In termini tecnici, la qualità è definita come “grado in cui un insieme di caratteristiche intrinseche soddisfa i requisiti” (UNI EN ISO 9000:2015). La caratteristica è intesa come l’elemento distintivo, il requisito come “aspettativa” del mercato per quella caratteristica (ad esempio, se l’acidità di un olio extravergine di oliva è la caratteristica, il suo valore entro determinati limiti rappresenta il requisito).
Ne consegue che la qualità di un prodotto, nella declinazione tecnica del concetto, non è un giudizio di valore ma la conformità ad uno standard, che supera i requisiti di base (qualità generica, “mercantile”), mediante norme di natura tecnica a specifica dei parametri di riferimento.

I parametri della qualità possono essere distinti in tangibili, a determinare la qualità materiale (es. presenza di nutrienti, acidità, contenuto in zuccheri, ecc.), verificabile mediante prove analitiche sui prodotti; e intangibili, che identificano la qualità immateriale (es. origine, valori etici), garantita solo attraverso controlli e sistemi di gestione.
Quindi, la corretta attribuzione di qualità ad un prodotto implica addizionare al prodotto requisiti o valori associati a questi, mantenendo come riferimento il livello cogente.

A quanto sopra indicato è associata una comunicazione corretta (veritiera e leale), dichiarazione di conformità ad uno standard conseguito mediante un insieme regole che prevedono requisiti (sostanza) e modalità operative (forma).
Uno degli elementi basilari è che qualità è sempre una scelta basata su un principio di volontarietà. Ciò che è obbligatorio come risultato produttivo è la cosiddetta qualità “mercantile”, livello minimo perché il prodotto, possa essere immesso sul mercato.

Aspetti tecnici: costituzione della qualità

Definito quindi in che cosa consiste la qualità: aggiungere in via volontaria, nel rispetto delle regole, requisiti misurabili e concreti (“accessori”) al prodotto.

Possiamo ora riflettere su come questa è costituita.

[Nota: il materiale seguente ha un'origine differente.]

(** ** Retries *)

(** Answered removals so far. *)
Definition deletes (tr : list Ev) : list (unit + Err) := omap (fun e => match e with EDelete r => Some r | _ => None end) tr.
Definition read_count (tr : list Ev) : Z := Z.of_nat (length (omap (fun e => match e with ERead => Some tt | _ => None end) tr)).
(** A status read is tried six times, and given up at once when the engine does not know the job. *)
Lemma readWithRetries_ends {T} p : Wp (answers (T := T)) False (readWithRetries 6)
  (fun r w => match r with inl _ => True | inr e => isJobUnknownError e = true \/ read_count (trace w) = MAX_POLL_FAILURES end) (begun p).
Proof.
  assert (forall rounds misses w, misses + Z.of_nat rounds = 7 -> 1 <= misses <= 6 -> read_count (trace w) = misses - 1 ->
    Wp (answers (T := T)) False (read_loop rounds misses) (fun r w => match r with inl _ => True | inr e => isJobUnknownError e = true \/ read_count (trace w) = MAX_POLL_FAILURES end) w) as H.
  { induction rounds as [|rounds IH]; intros misses w Hn Hm Hc; [lia|]. cbn [read_loop]. apply Wp_bind, Wp_catch, Wp_bind, Wp_ask. intros r w1 (Ht & _ & _).
    assert (read_count (trace w1) = misses) as Hc1.
    { rewrite Ht. unfold read_count in *. rewrite omap_app, length_app. assert (omap (fun e => match e with ERead => Some tt | _ => None end) (ev_of Read r) = [tt]) as ->; [by destruct r|simpl; lia]. }
    destruct r as [x|e]; apply Wp_ret; [by apply Wp_ret|].
    destruct (isJobUnknownError e) eqn:E; [apply Wp_throw; by left|]. cbn [orb]. destruct (Z.leb_spec MAX_POLL_FAILURES misses) as [Hl|Hl]; unfold MAX_POLL_FAILURES in *.
    - apply Wp_throw. right. lia.
    - apply Wp_bind, Wp_ask. intros r w2 (Ht2 & _ & ->). apply IH; [lia|lia|]. rewrite Ht2. unfold read_count in *. rewrite omap_app, length_app. simpl. lia. }
  apply H; done.
Qed.
(** A removal is tried three times; it went well exactly when its last try did. *)
Lemma deleteWithRetry_ends {T} p : Wp (answers (T := T)) False (deleteWithRetry 4)
  (fun r w => exists d, r = inl d /\ d_attempts d = Z.of_nat (length (deletes (trace w))) /\ d_attempts d <= 3 /\
     last (deletes (trace w)) = Some (match d_lastError d with Some e => inr e | None => inl tt end) /\ (d_ok d = true <-> d_lastError d = None)) (begun p).
Proof.
  set (Q := fun (r : DeleteWithRetryResult + Err) (w : Tracked) => _).
  assert (forall rounds attempt lastError w, attempt + Z.of_nat rounds = 5 -> 1 <= attempt <= 4 -> Z.of_nat (length (deletes (trace w))) = attempt - 1 ->
    (attempt <> 1 -> exists e, lastError = Some e /\ last (deletes (trace w)) = Some (inr e)) -> Wp (answers (T := T)) False (delete_loop rounds 3 500 attempt lastError) Q w) as H.
  { induction rounds as [|rounds IH]; intros attempt lastError w Hn Ha Hc Hl; [lia|]. cbn [delete_loop].
    destruct (Z.ltb_spec 3 attempt).
    { apply Wp_ret. destruct (Hl ltac:(lia)) as (e & -> & He). eexists. split; [done|]. simpl. split_and!; [lia|lia|done|done]. }
    apply Wp_bind, Wp_catch, Wp_bind, Wp_ask. intros r w1 (Ht & _ & _).
    assert (deletes (trace w1) = deletes (trace w) ++ [r]) as Hd by (by rewrite Ht; unfold deletes; rewrite omap_app).
    assert (Z.of_nat (length (deletes (trace w1))) = attempt) as Hc1 by (rewrite Hd, length_app; simpl; lia).
    assert (last (deletes (trace w1)) = Some r) as Hlast by (by rewrite Hd, last_snoc).
    destruct r as [[]|e]; apply Wp_ret.
    - apply Wp_ret. eexists. split; [done|]. simpl. split_and!; [done|lia|done|done].
    - apply Wp_bind. destruct (Z.ltb_spec attempt 3).
      + apply Wp_ask. intros r w2 (Ht2 & _ & ->).
        assert (deletes (trace w2) = deletes (trace w1)) as Hd2 by (rewrite Ht2; unfold deletes; rewrite omap_app; apply app_nil_r).
        apply IH; rewrite ?Hd2; [lia|lia|lia|]. intros _. by exists e.
      + apply Wp_ret. apply IH; [lia|lia|lia|]. intros _. by exists e. }
  apply H; done.
Qed.

Lemma waits_end_after_stop_witness : exists q w,
  rtc (step (answers (T := unit))) (wait_loop 12 true BATCH_POLL_MS (js "1-1") 0 false 0, begun true) (q, w) /\ finished q.
Proof.
  destruct (waits_end_after_stop tt true BATCH_POLL_MS (js "1-1") 0 false 0 (begun true) ltac:(reflexivity)) as [Hw _].
  destruct (Hw ltac:(apply waiter_head) _ _ ltac:(apply rtc_refl)) as (_ & q & w & Hr & Hf). by exists q, w.
Defined.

Si parla quindi di sistema qualità, insieme di requisiti e modalità organizzative che concorrono al raggiungimento di determinati obiettivi.  Nell’essenza si possono identificare due elementi costitutivi il sistema qualità: struttura e funzione.

La struttura può essere di tipo:

  • Semplice, quando è prevista la gestione di un solo requisito e l’obiettivo del sistema è definito da uno specifico valore assunto da questo (es. i prodotti “ricchi di …”, “a ridotto contenuto…”, “senza…”). In questo caso il requisito è comunicato direttamente;
  • Complessa, quando, di fronte ad un obiettivo piuttosto sofisticato (es. a valenza ambientale, organizzativa, o sociale), i requisiti coinvolti sono molteplici. In questo caso la comunicazione della qualità è delegata ad un segno che riassume l’intero sistema, in termini di obiettivi e requisiti, non potendo questi essere enumerati nel loro insieme in un semplice strumento comunicativo che è rappresentato dall’etichetta del prodotto alimentare.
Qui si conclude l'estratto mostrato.